His daughter received free lunches since kindergarten thanks to the state's Lunch Protection Act passed in 2008 that allows any student who qualifies for the federal free or reduced lunch program to get it for free.

"That does add up, and some of our families are on tight budgets and while two dollars may not sound like a lot to one family, it is a lot to another family," Samantha Briggs, Director of Communications for Widefield School District 3.

And Adams isn't alone.

45 percent of the middle school students alone in District 3 are already on the free or reduced lunch program.

"It is a high number so we do have a lot of families in need and truly, we wish we could feed all students for free," Briggs said. "We think the more children we can feed, the better."

The bill has bipartisan support. It was introduced by a fiscally conservative republican senator from Colorado Springs. 

"Students who have school lunch perform better, have fewer discipline problems and their attendance rates are higher and are completing school for the day," State Sen. Bob Gardner (R-Colorado Springs) said.

State Senator Bob Gardner says it would cost about half a million in taxes each year.

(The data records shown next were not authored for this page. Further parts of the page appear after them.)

(** * diffparser: a shallow embedding of [Parse] and [Changed]

    The Go package [diffparser] turns the text of a unified / git diff into
    a [Diff]: files, hunks, the two ranges of every hunk and their lines.
    This development embeds the package (file [diffparser.go]) and states
    its properties.

    Conventions of the embedding:
    - a Go [string] is a sequence of bytes: [string] of the Standard
      Library, one [ascii] per byte;
    - a Go [int] is a 64-bit signed integer, as on the 64-bit platforms:
      [Z] with the wrap-around written out ([wrap]) wherever the code does
      arithmetic;
    - a call that can fail returns a [result]: a value, a Go [error], or a
      run-time panic (nil dereference, slice out of range);
    - the local variables of [Parse] are the fields of a [state] record
      that the loop body ([step]) transforms. *)

From Stdlib Require Import ZArith Ascii Lia.
From stdpp Require Import base gmap strings list.

Local Open Scope Z_scope.

(** ** Bytes and strings *)

(** The byte of a character, as a number in [0, 256). *)
Definition byte_of (c : ascii) : Z := Z.of_N (N_of_ascii c).

(** The character of a byte (taken modulo 256, as Go's [byte(x)]). *)
Definition of_byte (z : Z) : ascii := ascii_of_N (Z.to_N (z mod 256)).

Definition str1 (c : ascii) : string := String c EmptyString.

(** The two characters that cannot be written inside a literal. *)
Definition nl : string := str1 "010"%char.
Definition dquote : string := str1 "034"%char.

(** Go's [len(s)]. *)
Definition len (s : string) : Z := Z.of_nat (String.length s).
(** ** Cycle detection *)

Lemma filter_length_le {A} (f g : A -> bool) (l : list A) :
  (forall x, In x l -> f x = true -> g x = true) ->
  List.length (filter f l) <= List.length (filter g l).
Proof.
  induction l as [| a l IH]; simpl; intros H; [lia |].
  assert (IH' : List.length (filter f l) <= List.length (filter g l))
    by (apply IH; intros x Hx; apply H; now right).
  destruct (f a) eqn:Ef.
  - rewrite (H a (or_introl eq_refl) Ef). simpl. lia.
  - destruct (g a); simpl; lia.
Qed.

Lemma filter_length_lt {A} (f g : A -> bool) (l : list A) (a : A) :
  (forall x, In x l -> f x = true -> g x = true) ->
  In a l -> g a = true -> f a = false ->
  List.length (filter f l) < List.length (filter g l).
Proof.
  induction l as [| b l IH]; simpl; intros H Hin Hg Hf; [destruct Hin |].
  assert (Hle : List.length (filter f l) <= List.length (filter g l))
    by (apply filter_length_le; intros x Hx; apply H; now right).
  destruct Hin as [-> | Hin].
  - rewrite Hg, Hf. simpl. lia.
  - assert (IH' : List.length (filter f l) < List.length (filter g l))
      by (apply IH; auto).
    destruct (f b) eqn:Ef.
    + rewrite (H b (or_introl eq_refl) Ef). simpl. lia.
    + destruct (g b); simpl; lia.
Qed.

Lemma unvisited_mono (d0 : graph) (v v' : list string) :
  (forall x, In x v -> In x v') -> unvisited d0 v' <= unvisited d0 v.
Proof.
  intros H. apply filter_length_le. intros x _ Hx.
  apply negb_true_iff in Hx. apply negb_true_iff.
  apply mem_false in Hx. apply mem_false. auto.
Qed.

Lemma unvisited_add (d0 : graph) (v : list string) (node : string) :
  In node (graph_nodes d0) -> ~ In node v ->
  unvisited d0 (set_add node v) < unvisited d0 v.
Proof.
  intros Hn Hv. apply (filter_length_lt _ _ _ node).
  - intros x _ Hx. apply negb_true_iff in Hx. apply negb_true_iff.
    apply mem_false in Hx. apply mem_false. intros H. apply Hx.
    apply set_add_In. now left.
  - apply nodup_In. exact Hn.
  - apply negb_true_iff. now apply mem_false.
  - apply negb_false_iff. apply mem_In. apply set_add_In. now right.
Qed.

Lemma unvisited_le_nodes (d0 : graph) (v : list string) :
  unvisited d0 v <= node_count d0.
Proof.
  unfold unvisited, node_count.
  induction (nodup string_dec (graph_nodes d0)) as [| a l IH]; simpl; [lia |].
  destruct (negb (mem a v)); simpl; lia.
Qed.

Section Chains.
Variable d0 : graph.

Lemma chain_app_r (l1 l2 : list string) : chain d0 (l1 ++ l2) -> chain d0 l2.
Proof.
  induction l1 as [| a l1 IH]; [trivial |].
  intros H. apply IH. simpl in H.
  destruct (l1 ++ l2); [exact I | exact (proj2 H)].
Qed.

Lemma chain_app_l (l1 l2 : list string) : chain d0 (l1 ++ l2) -> chain d0 l1.
Proof.
  induction l1 as [| a l1 IH]; [intros _; exact I |].
  destruct l1 as [| b l1]; [intros _; exact I |].
  intros [H1 H2]. split; [exact H1 | exact (IH H2)].
Qed.

Lemma chain_snoc (l : list string) (a b : string) :
  chain d0 (l ++ [a]) -> edge d0 a b -> chain d0 (l ++ [a; b]).
Proof.
  intros H E. induction l as [| x l IH].
  - simpl. auto.
  - destruct l as [| y l].
    + destruct H as [H _]. simpl. auto.
    + destruct H as [H1 H2]. split; [exact H1 | exact (IH H2)].
Qed.
Lemma prev_is_land x : 0 <= x -> x - lb x = Z.land x (x - 1).
Proof.
  intros H0. pose proof H0 as Hx. revert Hx.
  pattern x. apply Z_lt_induction; [|exact H0]. clear x H0.
  intros x IH Hx.
  destruct (Z.even x) eqn:Hev.
  - apply Z.even_spec in Hev as [y ->].
    destruct (Z.eq_dec y 0) as [->|Hy]; [reflexivity|].
    replace (2 * y - 1) with (2 * (y - 1) + 1) by lia.
    rewrite land_even_odd, lb_double, <- IH by lia. lia.
  - assert (Hodd : Z.odd x = true) by (rewrite <- Z.negb_even, Hev; reflexivity).
    apply Z.odd_spec in Hodd as [y ->].
    replace (2 * y + 1 - 1) with (2 * y) by lia.
    rewrite land_odd_even, lb_odd, Z.land_diag. lia.
Qed.

(** X14. [lowbit] isolates the lowest set bit: for a positive [int] it is
    the largest power of two that divides [id] ([id] is an odd multiple of
    it), it is the same for [-id], and it is 0 only for [id = 0]. *)
Theorem lowbit_is_largest_power_of_two_divisor (id : Z) :
  0 < id <= Int32.max_int ->
  (exists k m, 0 <= k /\ 0 <= m /\ id = 2 ^ k * (2 * m + 1) /\
               Compact.lowbit id = 2 ^ k) /\
  Compact.lowbit (- id) = Compact.lowbit id /\
  0 < Compact.lowbit id <= id /\
  Compact.lowbit 0 = 0.
Proof.
  intros Hid. rewrite (lowbit_eq id) by lia.
  split; [apply lb_spec; lia|]. split; [|split; [apply lb_bounds; lia|reflexivity]].
  unfold Compact.lowbit, Int32.and, Int32.neg.
  rewrite Z.opp_involutive, wrap_small, Z.land_comm; [reflexivity|].
  unfold Int32.in_range, Int32.min_int, Int32.max_int in *. lia.
Qed.

Lemma lowbit_is_largest_power_of_two_divisor_witness :
  (exists k m, 0 <= k /\ 0 <= m /\ 12 = 2 ^ k * (2 * m + 1) /\
               Compact.lowbit 12 = 2 ^ k) /\
  Compact.lowbit (- 12) = Compact.lowbit 12 /\
  0 < Compact.lowbit 12 <= 12 /\
  Compact.lowbit 0 = 0.
Proof.
  apply (lowbit_is_largest_power_of_two_divisor 12).
  unfold Int32.max_int. lia.
Defined.

(** X15. [getPrev] clears the lowest set bit, as its comment says: for an
    index in [[0, INT_MAX]] it returns [idx & (idx - 1)], which is below
    [idx] unless [idx = 0], the only fixed point. *)
Theorem getPrev_clears_lowest_set_bit (idx : Z) :
  0 <= idx <= Int32.max_int ->
  BIT1.getPrev idx = Z.land idx (idx - 1) /\
  0 <= BIT1.getPrev idx /\
  (0 < idx -> BIT1.getPrev idx < idx) /\
  (BIT1.getPrev idx = idx <-> idx = 0).
Proof.
  intros Hidx. rewrite getPrev_eq by exact Hidx.
  pose proof (lb_range idx ltac:(lia)).
  split; [apply prev_is_land; lia|]. split; [lia|].
  split; [intros Hpos; pose proof (lb_bounds idx Hpos); lia|].
  split.
  - intros Heq. destruct (Z.eq_dec idx 0); [assumption|].
    pose proof (lb_bounds idx ltac:(lia)). lia.
  - intros ->. reflexivity.
Qed.

Lemma getPrev_clears_lowest_set_bit_witness :
  BIT1.getPrev 12 = Z.land 12 (12 - 1) /\
  0 <= BIT1.getPrev 12 /\
  (0 < 12 -> BIT1.getPrev 12 < 12) /\
  (BIT1.getPrev 12 = 12 <-> 12 = 0).
Proof.
  apply (getPrev_clears_lowest_set_bit 12). unfold Int32.max_int. lia.
Defined.

(** ** BIT_2_compact_1: what [sum] returns *)

Section Compact_sums.
Import Compact Compact_reach.

Lemma sum_loop_walk c q z :
  walk (BIT c) 0 q z -> q < N c -> N c <= Int32.max_int ->
  forall fuel acc log, (Z.to_nat q <= fuel)%nat -> Int32.in_range acc ->
    exists l,
      sum_loop fuel q acc {| self := c; accessed := log |}
      = Done (Int32.wrap (acc + z), {| self := c; accessed := l ++ log |}).
Proof.
  induction 1 as [|q x z Hq Hx Hw IH]; intros HN Hmax fuel acc log Hfuel Hacc;
    rewrite sum_loop_eq; cbn [self accessed].
  - rewrite guard_false by lia. exists [].
    rewrite Z.add_0_r, wrap_small by exact Hacc. reflexivity.
  - rewrite guard_true by lia. destruct fuel as [|fuel]; [lia|]. rewrite Hx.
    pose proof (lb_bounds q ltac:(lia)) as Hb.
    rewrite lowbit_eq by lia.
    assert (Hprev : Int32.sub q (lb q) = q - lb q).
    { apply wrap_small.
      unfold Int32.in_range, Int32.min_int, Int32.max_int in *. lia. }
    rewrite Hprev.
    destruct (IH ltac:(lia) Hmax fuel (Int32.add acc x) (q :: log))
      as [l Hrun]; [lia | apply wrap_in_range |].
    exists (l ++ [q]). rewrite Hrun. unfold Int32.add.
    rewrite wrap_add_l, Z.add_assoc, <- app_assoc. reflexivity.
Qed.
(** What one iteration stores under the key [ent]. *)
Lemma related_sample (entities : list str) (ent : str) (s : state) :
  NoDup entities -> ent ∈ entities ->
  exists related,
    random_sample (filter (fun e => e <> ent) entities)
      (min 3 (length entities - 1)) s
    = ([], Ret related, drawn (min 3 (length entities - 1)) s)
    /\ length related = min 3 (length entities - 1)
    /\ Forall (fun x => x <> ent /\ x ∈ entities) related.
Proof.
  intros Hnd Hin.
  pose proof (filter_ne_length ent entities Hnd Hin) as Hlen.
  eexists. split; [apply random_sample_eq; lia|]. split.
  - rewrite pick_by_length; [apply draws_of_length|].
    apply draws_of_valid. lia.
  - apply Forall_forall. intros x Hx%pick_by_elem_of.
    apply list_elem_of_filter in Hx. tauto.
Qed.

Lemma graph_from_spec (entities todo : list str) (kg : graph) (s : state) :
  NoDup entities -> (forall e, e ∈ todo -> e ∈ entities) ->
  NoDup (kg.*1 ++ todo) ->
  exists kg' s',
    graph_from entities todo kg s = ([], Ret kg', s')
    /\ kg'.*1 = kg.*1 ++ todo
    /\ forall e rel, (e, rel) ∈ kg' ->
         (e, rel) ∈ kg
         \/ (length rel = min 3 (length entities - 1)
             /\ Forall (fun x => x <> e /\ x ∈ entities) rel).
Proof.
  intros Hnd. revert kg s. induction todo as [|ent todo IH]; intros kg s Hsub Hkeys.
  - exists kg, s. rewrite app_nil_r. auto.
  - destruct (related_sample entities ent s Hnd) as (related & Hrun & Hlen & Hall).
    { apply Hsub. by left. }
    assert (ent ∉ kg.*1) as Hfresh.
    { apply NoDup_app in Hkeys as (_ & Hdisj & _). intros Hin.
      apply (Hdisj ent Hin). by left. }
    destruct (IH (setitem ent related kg) (drawn (min 3 (length entities - 1)) s))
      as (kg' & s' & Hrec & Hk & Hgood).
    { intros e He. apply Hsub. by right. }
    { rewrite setitem_fresh, fmap_app by done. simpl.
      rewrite <- app_assoc. done. }
    exists kg', s'. cbn [graph_from]. unfold bind. rewrite Hrun, Hrec.
    split; [done|]. split.
    + rewrite Hk, setitem_fresh, fmap_app by done. simpl.
      by rewrite <- app_assoc.
    + intros e rel Hin. destruct (Hgood e rel Hin) as [Hold|Hnew]; [|by right].
      rewrite setitem_fresh in Hold by done.
      apply elem_of_app in Hold as [Hold|Hold]; [by left|].
      apply list_elem_of_singleton in Hold as [= -> ->]. by right.
Qed.

(** C7: for pairwise distinct entities [build_knowledge_graph] returns a
    mapping whose keys are the entities (in their order); each entity maps
    to [min 3 (n - 1)] entities of the input, all different from the key.
    The empty list gives the empty mapping and a single entity maps to the
    empty list. *)
Theorem build_knowledge_graph_keys_and_related (entities : list str) (s : state) :
  NoDup entities ->
  exists kg s',
    build_knowledge_graph entities s = ([], Ret kg, s')
    /\ kg.*1 = entities
    /\ (forall e rel, (e, rel) ∈ kg ->
          length rel = min 3 (length entities - 1)
          /\ Forall (fun x => x <> e /\ x ∈ entities) rel)
    /\ (entities = [] -> kg = [])
    /\ (forall e, entities = [e] -> kg = [(e, [])]).
Proof.
  intros Hnd.
  destruct (graph_from_spec entities entities [] s Hnd) as (kg & s' & Hrun & Hk & Hgood);
    [done|done|].
  simpl in Hk. exists kg, s'. split; [done|]. split; [done|].
  assert (forall e rel, (e, rel) ∈ kg ->
            length rel = min 3 (length entities - 1)
            /\ Forall (fun x => x <> e /\ x ∈ entities) rel) as Hall.
  { intros e rel Hin. destruct (Hgood e rel Hin) as [Hold|Hnew]; [|done].
    by apply elem_of_nil in Hold. }
  split; [done|]. split.
  - intros ->. by destruct kg.
  - intros e ->. destruct kg as [|[e' rel] [|? ?]]; simplify_eq/=.
    destruct (Hall e rel) as [Hlen _]; [by left|].
    by destruct rel.
Qed.

Lemma build_knowledge_graph_keys_and_related_witness :
  NoDup [« "Paris" »; « "France" »; « "capital" »; « "Europe" »; « "Seine" »]
  /\ exists kg s',
       build_knowledge_graph
         [« "Paris" »; « "France" »; « "capital" »; « "Europe" »; « "Seine" »] state0
       = ([], Ret kg, s')
       /\ kg.*1 = [« "Paris" »; « "France" »; « "capital" »; « "Europe" »; « "Seine" »].
Proof.
  assert (NoDup [« "Paris" »; « "France" »; « "capital" »; « "Europe" »; « "Seine" »])
    as H.
  { apply (bool_decide_unpack _). vm_compute. exact I. }
  split; [exact H|].
  destruct (build_knowledge_graph_keys_and_related _ state0 H)
    as (kg & s' & Hrun & Hk & _).
  exists kg, s'. split; [exact Hrun | exact Hk].
Defined.
Lemma filter_filter_none {A} (P Q : A → Prop) `{∀ x, Decision (P x)}
    `{∀ x, Decision (Q x)} (l : list A) :
  (∀ x, P x → ¬ Q x) → filter P (filter Q l) = [].
Proof.
  intros Himp. induction l as [|x l IH]; [done|].
  rewrite (filter_cons _ x). case_decide as HQ; [|done].
  rewrite filter_cons, decide_False; [done|]. intros HP. by apply (Himp x).
Qed.

Lemma filter_other_middle {A} (P : A → Prop) `{∀ x, Decision (P x)}
    (pre post : list A) (x y : A) :
  ¬ P x → ¬ P y → filter P (pre ++ x :: post) = filter P (pre ++ y :: post).
Proof.
  intros Hx Hy. rewrite !filter_app, !filter_cons.
  by rewrite !decide_False.
Qed.

Lemma filter_other_end {A} (P : A → Prop) `{∀ x, Decision (P x)}
    (l : list A) (x : A) :
  ¬ P x → filter P (l ++ [x]) = filter P l.
Proof.
  intros Hx. rewrite filter_app, filter_cons, decide_False by done.
  by rewrite filter_nil, app_nil_r.
Qed.

Lemma find_filter {A} (p : A → bool) (P : A → Prop) `{∀ x, Decision (P x)}
    (l : list A) :
  (∀ x, p x = true → P x) → find p (filter P l) = find p l.
Proof.
  intros Himp. induction l as [|x l IH]; [done|].
  rewrite filter_cons. simpl. destruct (p x) eqn:Hx.
  - rewrite decide_True by auto. simpl. by rewrite Hx.
  - case_decide; [|done]. simpl. by rewrite Hx.
Qed.

Lemma find_filter_none {A} (p : A → bool) (P : A → Prop)
    `{∀ x, Decision (P x)} (l : list A) :
  (∀ x, p x = true → ¬ P x) → find p (filter P l) = None.
Proof.
  intros Himp. apply find_absent. apply Forall_forall. intros x Hx.
  apply list_elem_of_filter in Hx as [HP _].
  destruct (p x) eqn:E; [|done]. by destruct (Himp x E).
Qed.

(** Two lists that agree away from the key [k] agree on what [find]
    returns for any other key. *)
Lemma find_other {A} (key : A → string) (k : string) (l l' : list A) :
  filter (λ x, key x ≠ k) l' = filter (λ x, key x ≠ k) l →
  ∀ other, other ≠ k →
    find (λ x, String.eqb (key x) other) l'
    = find (λ x, String.eqb (key x) other) l.
Proof.
  intros Hfilter other Hother.
  rewrite <- (find_filter _ (λ x, key x ≠ k) l),
          <- (find_filter _ (λ x, key x ≠ k) l').
  - by rewrite Hfilter.
  - intros x Hx%String.eqb_eq. congruence.
  - intros x Hx%String.eqb_eq. congruence.
Qed.

Lemma elem_of_fmap_middle {A B} (f : A → B) (pre post : list A) x :
  f x ∈ f <$> (pre ++ x :: post).
Proof.
  apply list_elem_of_fmap. exists x. split; [done|].
  apply elem_of_app. right. left.
Qed.

Lemma not_elem_of_fmap {A B} (f : A → B) (l : list A) b :
  Forall (λ x, f x ≠ b) l → b ∉ f <$> l.
Proof.
  intros Hall Hin. apply list_elem_of_fmap in Hin as (x & -> & Hx).
  rewrite Forall_forall in Hall. by apply (Hall x).
Qed.

Lemma NoDup_ids_middle {A} (key : A → string) pre old saved post :
  key old = key saved →
  NoDup (key <$> (pre ++ old :: post)) →
  NoDup (key <$> (pre ++ saved :: post)).
Proof. intros E. rewrite !fmap_app, !fmap_cons. by rewrite E. Qed.

Lemma NoDup_ids_end {A} (key : A → string) l saved :
  Forall (λ x, key x ≠ key saved) l →
  NoDup (key <$> l) → NoDup (key <$> (l ++ [saved])).
Proof.
  intros Hall Hl. rewrite fmap_app. apply NoDup_app. split; [done|].
  split; [|apply NoDup_singleton].
  intros k Hk Hk'. apply list_elem_of_singleton in Hk'. subst k.
  by apply (not_elem_of_fmap key l (key saved)).
Qed.

(** The first element that fails [P] splits a list in one way only. *)
Lemma middle_unique {A} (P : A → Prop) (pre pre' post post' : list A)
    (x x' : A) :
  pre ++ x :: post = pre' ++ x' :: post' →
  Forall P pre → Forall P pre' → ¬ P x → ¬ P x' →
  pre' = pre ∧ x' = x ∧ post' = post.
Proof.
  intros E Hpre. revert pre' E.
  induction Hpre as [|y pre Hy _ IH]; intros pre' E Hpre' Hx Hx'.
  - destruct pre' as [|z pre']; simpl in E.
    + by injection E as -> ->.
    + injection E as <- E. by apply Forall_cons in Hpre' as [? _].
  - destruct pre' as [|z pre']; simpl in E.
    + injection E as -> E. done.
    + injection E as <- E. apply Forall_cons in Hpre' as [_ Hpre'].
      by destruct (IH pre' E Hpre' Hx Hx') as (-> & -> & ->).
Qed.

(** *** Writing the same entry twice *)

Lemma put_put key v w : put key v (put key v w) = put key v w.
Proof. unfold put. simpl. by rewrite insert_insert_eq. Qed.

Lemma put_restored km vm kd vd (w : World) :
  put kd vd (put km vm (put kd vd (put km vm w))) = put kd vd (put km vm w).
Proof.
  unfold put. simpl. f_equal. apply map_eq. intros k.
  destruct (decide (k = kd)) as [->|Hd].
  { by rewrite !lookup_insert_eq. }
  rewrite !(lookup_insert_ne _ kd) by done.
  destruct (decide (k = km)) as [->|Hm].
  { by rewrite !lookup_insert_eq. }
  rewrite !(lookup_insert_ne _ km) by done.
  rewrite !(lookup_insert_ne _ kd) by done.
  by rewrite !(lookup_insert_ne _ km) by done.
Qed.

Lemma put_restored_settings km vm kd vd ku vu (w : World) :
  put ku vu (put kd vd (put km vm (put ku vu (put kd vd (put km vm w)))))
  = put ku vu (put kd vd (put km vm w)).
Proof.
  unfold put. simpl. f_equal. apply map_eq. intros k.
  destruct (decide (k = ku)) as [->|Hu].
  { by rewrite !lookup_insert_eq. }
  rewrite !(lookup_insert_ne _ ku) by done.
  destruct (decide (k = kd)) as [->|Hd].
  { by rewrite !lookup_insert_eq. }
  rewrite !(lookup_insert_ne _ kd) by done.
  destruct (decide (k = km)) as [->|Hm].
  { by rewrite !lookup_insert_eq. }
  rewrite !(lookup_insert_ne _ km) by done.
  rewrite !(lookup_insert_ne _ ku) by done.
  rewrite !(lookup_insert_ne _ kd) by done.
  by rewrite !(lookup_insert_ne _ km) by done.
Qed.

(** *** Running the other operations *)

(** Reading an entry back through the writes made since. *)
Ltac stored_put :=
  repeat (rewrite stored_put_eq || rewrite stored_put_ne by done).

Section StoreMore.
Context `{JSONLaws}.

Lemma getUserSettings_run w :
  getUserSettings w = Done (stored USER_SETTINGS_KEY JNull w) w.
Proof. done. Qed.

Lemma getManuscripts_run w :
  getManuscripts w = Done (stored MANUSCRIPTS_KEY (JArr []) w) w.
Proof. done. Qed.

Lemma getDocuments_run w :
  getDocuments w = Done (stored DOCS_KEY (JArr []) w) w.
Proof. done. Qed.

Lemma getDocument_run id ds w :
  getDocuments_typed w = Done ds w →
  getDocument id w = Done (find (λ d, String.eqb (Document.id d) id) ds) w.
Proof. intros Hds. unfold getDocument. by rewrite (bind_Done _ _ _ _ _ Hds). Qed.

Lemma getDocuments_typed_tick ds w :
  getDocuments_typed w = Done ds w →
  getDocuments_typed (tick (tick w)) = Done ds (tick (tick w)).
Proof. by apply getDocuments_typed_stored. Qed.

Lemma same_id_false doc d :
  same_id doc d = false ↔ Document.id d ≠ Document.id doc.
Proof. unfold same_id. apply String.eqb_neq. Qed.

Lemma same_manuscript_false manuscript m :
  same_manuscript manuscript m = false
  ↔ Manuscript.id m ≠ Manuscript.id manuscript.
Proof. unfold same_manuscript. apply String.eqb_neq. Qed.

Lemma saveManuscript_run manuscript ms w :
  getManuscripts_typed w = Done ms w →
  saveManuscript manuscript w
  = let index := findIndex (same_manuscript manuscript) ms in
    let now := clock w (reads w) in
    let updated := Manuscript.set_updatedAt now manuscript in
    if (0 <=? index)%Z then
      Done updated
        (put MANUSCRIPTS_KEY
           (JSON_stringify 0
              (array_to_json Manuscript.to_json
                 (<[Z.to_nat index := updated]> ms)))
           (tick w))
    else
      let updated :=
        Manuscript.set_createdAt (clock w (S (reads w))) updated in
      Done updated
        (put MANUSCRIPTS_KEY
           (JSON_stringify 0
              (array_to_json Manuscript.to_json (ms ++ [updated])))
           (tick (tick w))).
Proof.
  intros Hget. unfold saveManuscript.
  rewrite (bind_Done _ _ _ _ _ Hget). cbv zeta.
  fold (same_manuscript manuscript). unfold bind at 1. unfold Date_now at 1.
  fold (tick w).
  by destruct (0 <=? findIndex (same_manuscript manuscript) ms)%Z.
Qed.
(** * Stopwatch endless runner: the simulation core of [game.js]

    A shallow embedding of the game loop, the player motion model, the
    obstacle field and the collision test of [src/game.js], with the
    properties its specification states about them.

    Number model.  JavaScript numbers are taken as exact rationals ([Q]):
    the score, which only ever receives [Math.floor] results, is an
    integer ([Z]); lane indices are integers ([Z]).  Rounding of binary64
    arithmetic is outside the model: where a sum of steps meets a
    threshold exactly, the statements below are about the exact sum.
    Equality of rationals is [==] ([Qeq]).

    Canvas.  [canvas.width] and [canvas.height] come from the page, which
    is not part of the sources: they are the parameter [canvas] of the
    section.

    Drawing and DOM updates ([ctx], [scoreEl], [restartBtn]) change no
    simulation variable and are left out.  [Math.random] is an input of
    the frame: the two draws [spawnObstacle] would make.
    [requestAnimationFrame] only decides when [loop] is called next: a
    run is the list of the calls that happen, commands and frames. *)

From Stdlib Require Import ZArith QArith Qround Qabs Lqa Lia List Bool
  Permutation Sorted.
Import ListNotations.
Open Scope Q_scope.

(** ** JavaScript primitives on exact numbers *)

Module JS.

(** [a < b] *)
Definition ltb (a b : Q) : bool := negb (Qle_bool b a).
(** [a <= b] *)
Definition leb (a b : Q) : bool := Qle_bool a b.
(** [a > b] *)
Definition gtb (a b : Q) : bool := ltb b a.
(** [a >= b] *)
Definition geb (a b : Q) : bool := leb b a.
(** [!v] on a number: true exactly for zero *)
Definition falsy (v : Q) : bool := Qeq_bool v 0.

Definition Math_min (a b : Q) : Q := if leb a b then a else b.
Definition Math_floor (v : Q) : Z := Qfloor v.
Definition Math_pow (b : Q) (e : Z) : Q := Qpower b e.

End JS.

(** ** Data *)

Record Canvas := { width : Q; height : Q }.

Module Obstacle.

Inductive kind_t := low | tall.

(** The object literal [{x, y:yBase, w, h, kind}] of [spawnObstacle]. *)
Record t := mk { x : Q; y : Q; w : Q; h : Q; kind : kind_t }.

Definition set_x (v : Q) (o : t) : t :=
  {| x := v; y := y o; w := w o; h := h o; kind := kind o |}.

(** Same obstacle up to the representation of its rationals. *)
Definition eqv (a b : t) : Prop :=
  x a == x b /\ y a == y b /\ w a == w b /\ h a == h b /\ kind a = kind b.

End Obstacle.

(** The module-level [let] variables of the script. *)
Record state := {
  running : bool;
  score : Z;
  lastTime : Q;
  laneIndex : Z;
  laneProgress : Q;
  laneFrom : Z;
  laneTo : Z;
  y : Q;
  vy : Q;
  sliding : bool;
  slideTimer : Q;
  obstacles : list Obstacle.t;
  spawnTimer : Q
}.

(** The two [Math.random()] results a call of [spawnObstacle] consumes. *)
Record draws := { rnd_lane : Q; rnd_kind : Q }.

(** What can happen to the game: a command of the input layer, or one
    animation frame with its timestamp. *)
Inductive event :=
| EReset
| EMoveLeft
| EMoveRight
| EJump
| ESlide
| EFrame (ts : Q) (rnd : draws).

(** *** Sample inputs *)

(** A full-HD canvas, a small portrait one, a pair of draws, and [n]
    animation frames [d] milliseconds apart starting at [t0]. *)
Definition hd_canvas : Canvas := {| width := 1920; height := 1080 |}.
Definition small_canvas : Canvas := {| width := 480; height := 800 |}.
Definition some_draws : draws := {| rnd_lane := 0.7; rnd_kind := 0.2 |}.

Fixpoint frames (n : nat) (t0 d : Q) : list event :=
  match n with
  | O => []
  | S k => EFrame t0 some_draws :: frames k (t0 + d) d
  end.

(** *** Assignments to one variable *)

Definition set_running (v : bool) (s : state) : state :=
  {| running := v; score := score s; lastTime := lastTime s;
     laneIndex := laneIndex s; laneProgress := laneProgress s;
     laneFrom := laneFrom s; laneTo := laneTo s; y := y s; vy := vy s;
     sliding := sliding s; slideTimer := slideTimer s;
     obstacles := obstacles s; spawnTimer := spawnTimer s |}.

"We do have that money this year, that's one of the reasons why we're extending up to the 8th grade," he said. "There are a lot of priorities, it will have to compete with those priorities."

In the end, providing some relief for parents like Adams and more brain food for kids in need.

"Well that helps us out quite a bit since we're on a limited income instead of having to worry about coming up with the money for our lunches," Adams said.

The bill has already made its way through the Senate Education Committee. 

It will head to the Appropriations Committee next, to see if there is room for this in our state budget against other priorities.